It has also been reported that American English native speakers converged with both native English-speaking and Spanish-accented English-speaking model talkers regarding f0, duration, and vowel spectra (Lewandowski & Nygaard, 2018). In this case, however, although participants did not exhibit differential convergence patterns regarding acoustic measures, perceptual assessments revealed that native English speakers converged more toward the non-native English models. In this respect, Clopper and Dossey (2020) argue that, while convergence on stereotyped variants tends to be avoided, converging towards a talker with a “non-prestigious” variety is not.

In contrast to the aforementioned studies, Aubanel and Nguyen (2010) carried out automatic recognition analyses of conversations between pairs of one Northern- and one Southern-French speakers, finding no compelling evidence of phonetic convergence between them. In this regard, it is worth noting that interlocutors who speak the same language and the same dialect may converge more than interlocutors who speak different languages or different dialects (Kim et al., 2011).

Speaking Rate

A seminal study by Street (1984) on this subject found that persons being interviewed for 20 to 30 minutes converged with their interviewers in terms of speech rate. However, these results contrast with another series of studies from the same author in which no consistent patterns of convergence in speech rate were found (Putman & Street, 1984).

Moreover, speech rate convergence has been found between American English speakers spontaneously conversing during a cooperative game (Levitan & Hirschberg, 2011), between unacquainted English speakers during telephonic conversations (Cohen et al., 2017), and between North American English speakers and confederates (someone who collaborate with the experimenters) during the reading of scripted dialogues (in this case, the confederate’s rate influenced the participant more than the other way around; Schultz et al., 2015). Additional evidence of speech rate convergence during English conversations can be found in Kousidis et al. (2008), Levitan et al. (2012), and Manson et al. (2013).

It has also been found that healthy individuals synchronize their speech rate with recorded stimuli of speech with abnormal rhythmic production parameters, increasing it in response to productions from individuals with hypokinetic dysarthria (fast speech rate), and decreasing it in response to productions from individuals with ataxic dysarthria (slow speech rate; Borrie & Liss, 2014).

In contrast, mixed patterns of speaking rate accommodation have been found between pairs of English-speaking students working together on a mathematical problem (face-to-face or via shared workspaces; Lubold & Pon-Barry, 2014), between American English adult speakers (Wynn & Borrie, 2020), and between adult speakers of Hebrew and a confederate (Freud et al., 2018).

Further studies have also found mixed evidence in terms of speech rate accommodation (Wynn et al., 2018, 2019). In these studies, the speech rate of typically developed adults converged towards the manipulated speech rate (slow/fast) of a female model speaker during a laboratory task. However, no evidence of convergence was observed in autistic adults and children, and typically developed children, with respect to the model speaker.
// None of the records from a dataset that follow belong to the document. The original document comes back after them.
Lemma run_from turns : forall s, NoDup (addresses (thealarms s)) -> NoDup (ids (thealarms s)) -> Forall runnable (thealarms s) -> P (world s) ->
  (length (List.filter (due lo) (thealarms s)) < turns)%nat -> ran_due s (run_alarms turns s).
Proof.
  induction turns as [|turns IH]; intros s Ha Hi Hr HP Hlen; [lia|].
  assert (Forall times_ok (thealarms s)) as Ht by (eapply list.Forall_impl; [exact Hr|]; by intros n (? & _)).
  pose proof (find_next_spec _ (times_timed _ Ht)) as Hf. destruct (find_next (thealarms s) None) as [[p a]|] eqn:Hfn.
  2: { cbn [run_alarms]. step (apply find_next_eq). rewrite Hfn. cbn [fmap option_fmap option_map]. assert ((mret true : M (alarms W) bool) s = Some (true, set_world (world s) s)) as -> by (by destruct s).
       apply none_ran; [|done]. intros n Hn. rewrite list.Forall_forall in Hf. unfold due. by rewrite Hf. }
  destruct Hf as (l1 & l2 & Hl & Hfirst). assert (p ∉ addresses l1) as Hp by (rewrite Hl in Ha; by eapply first_address).
  set (now := netsnmp_get_monotonic_clock (world s)). destruct (clock_stays _ HP) as [HPn Hnow]. fold now in HPn, Hnow.
  assert (runnable (p, a)) as Hra by (rewrite Hl in Hr; apply Forall_app in Hr as [_ Hr]; by inversion Hr).
  pose proof Hra as ((Hta & Hna & _) & (Hsa & _) & Hq). destruct (clock_sane (world s)) as [Hck Hset]. fold now in Hck, Hset.
  pose proof Hfirst as (Hfa & _). specialize (Hsa Hfa). cbn in Hsa. destruct (Z.le_gt_cases (micros (t_nextM a)) (micros now.1)) as [Hle|Hgt].
  - assert (due lo (p, a) = true) as Hd by (unfold due; cbn; rewrite Hfa; apply Z.leb_le; lia).
    assert (clientreg a ∉ ids l1) as Hid.
    { rewrite Hl, fmap_app in Hi. apply list.NoDup_app in Hi as (_ & Hd' & _). intros Hin. apply (Hd' _ Hin). by left. }
    destruct (turn_eq P turns s l1 p a l2) as (w & HPw & ->); [done..|]. fold now. set (s1 := set_thealarms _ _).
    pose proof (rearmed_runnable p a now.1 Hra Hck Hset ltac:(lia)) as Hre. destruct (rearmed_sublist now.1 (p, a)) as [Hsub1 Hsub2].
    assert (Forall runnable (rearmed now.1 (p, a)) /\ Forall (fun n => due lo n = false) (rearmed now.1 (p, a))) as [Hre1 Hre2] by (by apply list.Forall_and).
    eapply (one_more_ran s s1); [done..|]. rewrite Hl in Ha, Hi, Hr, Hlen. apply IH; unfold s1; cbn [thealarms set_thealarms set_world world].
    + eapply sublist_NoDup; [exact Ha|]. rewrite !fmap_app, fmap_cons. apply sublist_app; [done|]. by apply (sublist_app _ [p]).
    + eapply sublist_NoDup; [exact Hi|]. rewrite !fmap_app, fmap_cons. apply sublist_app; [done|]. by apply (sublist_app _ [clientreg a]).
    + apply Forall_app in Hr as [Hr1 [_ Hr2]%list.Forall_cons]. apply Forall_app. split; [done|]. by apply Forall_app.
    + done.
    + rewrite List.filter_app in Hlen. rewrite !List.filter_app. cbn [List.filter] in Hlen. rewrite Hd in Hlen. rewrite list.Forall_forall in Hre2.
      rewrite (proj2 (finished_none lo (fun _ => lo) _ Hre2)). rewrite !length_app in *. cbn in *. lia.
  - cbn [run_alarms]. step (apply find_next_eq). rewrite Hfn. cbn [fmap option_fmap option_map fst]. step (apply clock_eq). fold now.
    step (by eapply alarm_at_eq). rewrite timercmp_lt_spec by (done || apply Hck). rewrite (proj2 (Z.ltb_lt _ _)) by done.
    apply none_ran; [|done]. rewrite Hl. apply (due_none lo l1 p a l2 Hfirst). unfold due. cbn. rewrite Hfa. cbn. apply Z.leb_gt. lia.
Qed.
End theorems.

(** * Properties *)

Section properties.
Context {W : Type} `{Env : AlarmEnv W} {Laws : AlarmEnvLaws W}.
Implicit Types s : alarms W.

(** C17: Whatever the functions of the clients do with the interface -- register, remove and
    reset alarms, their own included, or run alarms themselves --, no call follows an
    address that is not one of an alarm, and the list stays in order: its addresses
    are distinct and the times sane, and as long as fewer than 2^32 alarms have been
    registered the numbers identify the alarms and every alarm that is not running
    has a time.  Every call other than of [run_alarms] returns, so a function that
    makes no such call comes to its end; [run_alarms] itself goes on for as long as
    alarms are due, and is observed for [turns] functions. *)
Theorem alarms_invariant turns (c : client W) s :
  (forall fn id arg, client_ok (function fn id arg)) -> client_ok c -> alarms_ok s ->
  runs (execute (run_alarms turns) c) (fun ended s' => alarms_ok s' /\ (runs_no_alarms c -> ended = true)) s.
Proof. intros Hfn Hc Hs. apply execute_keeps; [|done|done]. intros s'. by apply run_alarms_keeps. Qed.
With respect to the perceptual assessment of speaking rate accommodation, Pardo and colleagues (Pardo, 2013b; Pardo et al., 2010) examined the degree of articulation rate convergence between speakers using acoustic measures and AXB tasks. Note that for establishing the articulation rate of speech, the rate of syllable onsets within an utterance is measured while eliminating pauses and silences, which, in turn, removes important temporal information that contributes to speakers’ speech rate and prosody (Schultz et al., 2015). In both studies (Pardo, 2013b; Pardo et al., 2010), convergence between speakers was detected by listeners during the perceptual task, but the acoustic analysis did not show talkers to converge.

As we have seen until this point, there is no conclusive evidence of a tendency of talkers to synchronize their speech rate. In fact, there is even evidence of divergence effects in articulation rate in spontaneous dialogues between unacquainted German speakers (Schweitzer & Lewandowski, 2013).

Nonetheless, speech rate convergence does not necessarily happen over contiguous sequences, but can rather have an extended influence over time (Duran & Fusaroli, 2017). For instance, an interlocutor can echo an increase of the speech rate made by the other speaker earlier during a conversation. Additionally, variations in speaking rate may be due to variations in the number of pauses in speech and their mean duration rather than to variations in the actual articulation rate (De Looze et al., 2014). According to Bonin et al. (2013, p. 542), “while speakers’ articulation rate is rather constant in nature, one may rather accommodate their speech in terms of pause duration.” In consequence, the method used to establish the existence of speaking rate convergence, as well as the conceptualization of the phenomenon, may determine the actual degree of convergence that can be recognized (see Wynn & Borrie [2020] for a discussion about methodological issues related to convergence analyses).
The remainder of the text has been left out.